- [Task details]:
Go to the line containing "Fixpoint str (s" in the records below and print it and every following line exactly, on through the line containing "Definition QUOTE : N := 34.", then stop.

- [Recorded data]:
################

(** * The conversational assistant pipeline of the timesheet tracker

    A shallow embedding of [src/routes/chatbot.js] (the [/chat] route,
    [executeTool] and the data tools that only compute), of the script
    of the chat page and of the browser-side action executor, with the
    properties of the pipeline proved over it.

    JavaScript strings are sequences of UTF-16 code units, modelled as
    [list N].  Effects (the two caches, the completion backend, the data
    queries) are threaded through an explicit state; exceptions are an
    outcome of every computation. *)

From Stdlib Require Import NArith List Ascii String Bool Lia.
From stdpp Require Import base option list gmap.

Local Open Scope N_scope.

(** ** JavaScript text *)

Abbreviation jsstring := (list N).

(** Code units of a Rocq string literal, taken as they are. *)
Fixpoint str (s : string) : jsstring :=
  match s with
  | EmptyString => []
  | String a r => N_of_ascii a :: str r
  end.

(** The quotation mark U+0022 and a literal helper that writes it as an
    apostrophe, for JSON text. *)
Definition QUOTE : N := 34.

Definition jq (s : string) : jsstring :=
  map (fun c => if c =? 39 then QUOTE else c) (str s).

Definition LBRACE : N := 123.
Definition RBRACE : N := 125.
Definition LBRACKET : N := 91.
Definition RBRACKET : N := 93.
Definition BACKSLASH : N := 92.
Definition COLON : N := 58.
Definition COMMA : N := 44.
Definition NEWLINE : N := 10.

(** The class [\s] of a regular expression, which is also the set that
    [String.prototype.trim] removes: WhiteSpace and LineTerminator. *)
Definition is_space (c : N) : bool :=
  (c =? 9) || (c =? 10) || (c =? 11) || (c =? 12) || (c =? 13) || (c =? 32)
  || (c =? 160) || (c =? 5760) || ((8192 <=? c) && (c <=? 8202))
  || (c =? 8232) || (c =? 8233) || (c =? 8239) || (c =? 8287)
  || (c =? 12288) || (c =? 65279).

(** [strip_prefix p s] is the rest of [s] after its prefix [p]. *)
Fixpoint strip_prefix (p s : jsstring) : option jsstring :=
  match p, s with
  | [], _ => Some s
  | a :: p', b :: s' => if a =? b then strip_prefix p' s' else None
  | _ :: _, [] => None
  end.

(** [String.prototype.includes]. *)
Fixpoint includes (p s : jsstring) : bool :=
  match strip_prefix p s with
  | Some _ => true
  | None => match s with
            | [] => false
            | _ :: s' => includes p s'
            end
  end.

Fixpoint skip_space (s : jsstring) : jsstring :=
  match s with
  | c :: s' => if is_space c then skip_space s' else s
  | [] => []
  end.

(** [String.prototype.trim]. *)
Definition trim (s : jsstring) : jsstring :=
  rev (skip_space (rev (skip_space s))).

(** The longest run of code units other than the closing brace, and what
    follows it: the greedy [[^}]+] of the two directive patterns. *)
Fixpoint span_not_rbrace (s : jsstring) : jsstring * jsstring :=
  match s with
  | [] => ([], [])
  | c :: s' =>
      if c =? RBRACE then ([], s)
      else let '(a, b) := span_not_rbrace s' in (c :: a, b)
  end.

(** A match of [/MARKER\s*(\{[^}]+\})/] anchored at the head of [s]:
    the captured group and the text after the closing brace. *)
Definition directive_at (marker s : jsstring) : option (jsstring * jsstring) :=
  match strip_prefix marker s with
  | None => None
  | Some r1 =>
      match skip_space r1 with
      | c :: r2 =>
          if c =? LBRACE then
            match span_not_rbrace r2 with
            | (b :: body, d :: r3) =>
                if d =? RBRACE then Some (LBRACE :: (b :: body) ++ [RBRACE], r3)
                else None
            | _ => None
            end
          else None
      | [] => None
      end
  end.

(** [s.match(/MARKER\s*(\{[^}]+\})/)]: the leftmost match, as the index
    where it starts and its captured group. *)
Fixpoint first_directive (marker s : jsstring) : option (nat * jsstring) :=
  match directive_at marker s with
  | Some (p, _) => Some (O, p)
  | None =>
      match s with
      | [] => None
      | _ :: s' =>
          match first_directive marker s' with
          | Some (i, p) => Some (S i, p)
          | None => None
          end
      end
  end.

(** Length of a match of [/MARKER\s*\{[^}]+\}\s*/] at the head of [s]. *)
Definition directive_span (marker s : jsstring) : option nat :=
  match directive_at marker s with
  | Some (_, rest) => Some (length s - length (skip_space rest))%nat
  | None => None
  end.

(** [s.replace(/MARKER\s*\{[^}]+\}\s*/g, '')]: every match, found left
    to right, each search resuming where the previous match ended.
    [skip] counts the code units of the current match still to drop. *)
Fixpoint remove_directives_from (marker : jsstring) (skip : nat) (s : jsstring)
  : jsstring :=
  match s with
  | [] => []
  | c :: s' =>
      match skip with
      | S k => remove_directives_from marker k s'
      | O =>
          match directive_span marker s with
          | Some n => remove_directives_from marker (n - 1) s'
          | None => c :: remove_directives_from marker O s'
          end
      end
  end.

Definition remove_directives (marker s : jsstring) : jsstring :=
  remove_directives_from marker O s.

Definition TOOL_CALL : jsstring := str "TOOL_CALL:".
Definition ACTION_COMMAND : jsstring := str "ACTION_COMMAND:".


(** ** JSON values

    What [JSON.parse] returns and [JSON.stringify] prints.  A number is
    kept as its literal: the pipeline never computes with one, it only
    tests it for zero and prints it back, which is exact for a literal in
    canonical form. *)

#[local] Unset Elimination Schemes.

Inductive json : Type :=
| JNull
| JBool (b : bool)
| JNumber (literal : jsstring)
| JString (s : jsstring)
| JArray (items : list json)
| JObject (fields : list (jsstring * json)).

#[local] Set Elimination Schemes.

(** A JavaScript value read from a property: [None] is [undefined]. *)
Abbreviation jsval := (option json).

Definition is_digit (c : N) : bool := (48 <=? c) && (c <=? 57).

Definition is_json_space (c : N) : bool :=
  (c =? 9) || (c =? 10) || (c =? 13) || (c =? 32).

Fixpoint skip_jws (s : jsstring) : jsstring :=
  match s with
  | c :: s' => if is_json_space c then skip_jws s' else s
  | [] => []
  end.

Fixpoint span_digits (s : jsstring) : jsstring * jsstring :=
  match s with
  | [] => ([], [])
  | c :: s' =>
      if is_digit c then let '(a, b) := span_digits s' in (c :: a, b)
      else ([], s)
  end.

Definition hex_value (c : N) : option N :=
  if is_digit c then Some (c - 48)
  else if (97 <=? c) && (c <=? 102) then Some (c - 87)
  else if (65 <=? c) && (c <=? 70) then Some (c - 55)
  else None.

Definition hex4 (a b c d : N) : option N :=
  match hex_value a, hex_value b, hex_value c, hex_value d with
  | Some x, Some y, Some z, Some w => Some (4096 * x + 256 * y + 16 * z + w)
  | _, _, _, _ => None
  end.

(** The single-character escapes of a JSON string. *)
Definition simple_escape (e : N) : option N :=
  if (e =? QUOTE) || (e =? BACKSLASH) || (e =? 47) then Some e
  else if e =? 98 then Some 8
  else if e =? 102 then Some 12
  else if e =? 110 then Some 10
  else if e =? 114 then Some 13
  else if e =? 116 then Some 9
  else None.

Definition cons_fst {A B} (a : A) (r : option (list A * B)) : option (list A * B) :=
  match r with
  | Some (l, b) => Some (a :: l, b)
  | None => None
  end.

(** The characters of a JSON string after its opening quote, up to the
    closing one. *)
Fixpoint parse_string (s : jsstring) : option (jsstring * jsstring) :=
  match s with
  | [] => None
  | c :: r =>
      if c =? QUOTE then Some ([], r)
      else if c =? BACKSLASH then
        match r with
        | [] => None
        | e :: r1 =>
            match simple_escape e with
            | Some c' => cons_fst c' (parse_string r1)
            | None =>
                if e =? 117 then
                  match r1 with
                  | h1 :: h2 :: h3 :: h4 :: r2 =>
                      match hex4 h1 h2 h3 h4 with
                      | Some u => cons_fst u (parse_string r2)
                      | None => None
                      end
                  | _ => None
                  end
                else None
            end
        end
      else if c <? 32 then None
      else cons_fst c (parse_string r)
  end.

################

- [Solved exercise]:
Fixpoint str (s : string) : jsstring :=
  match s with
  | EmptyString => []
  | String a r => N_of_ascii a :: str r
  end.

(** The quotation mark U+0022 and a literal helper that writes it as an
    apostrophe, for JSON text. *)
Definition QUOTE : N := 34.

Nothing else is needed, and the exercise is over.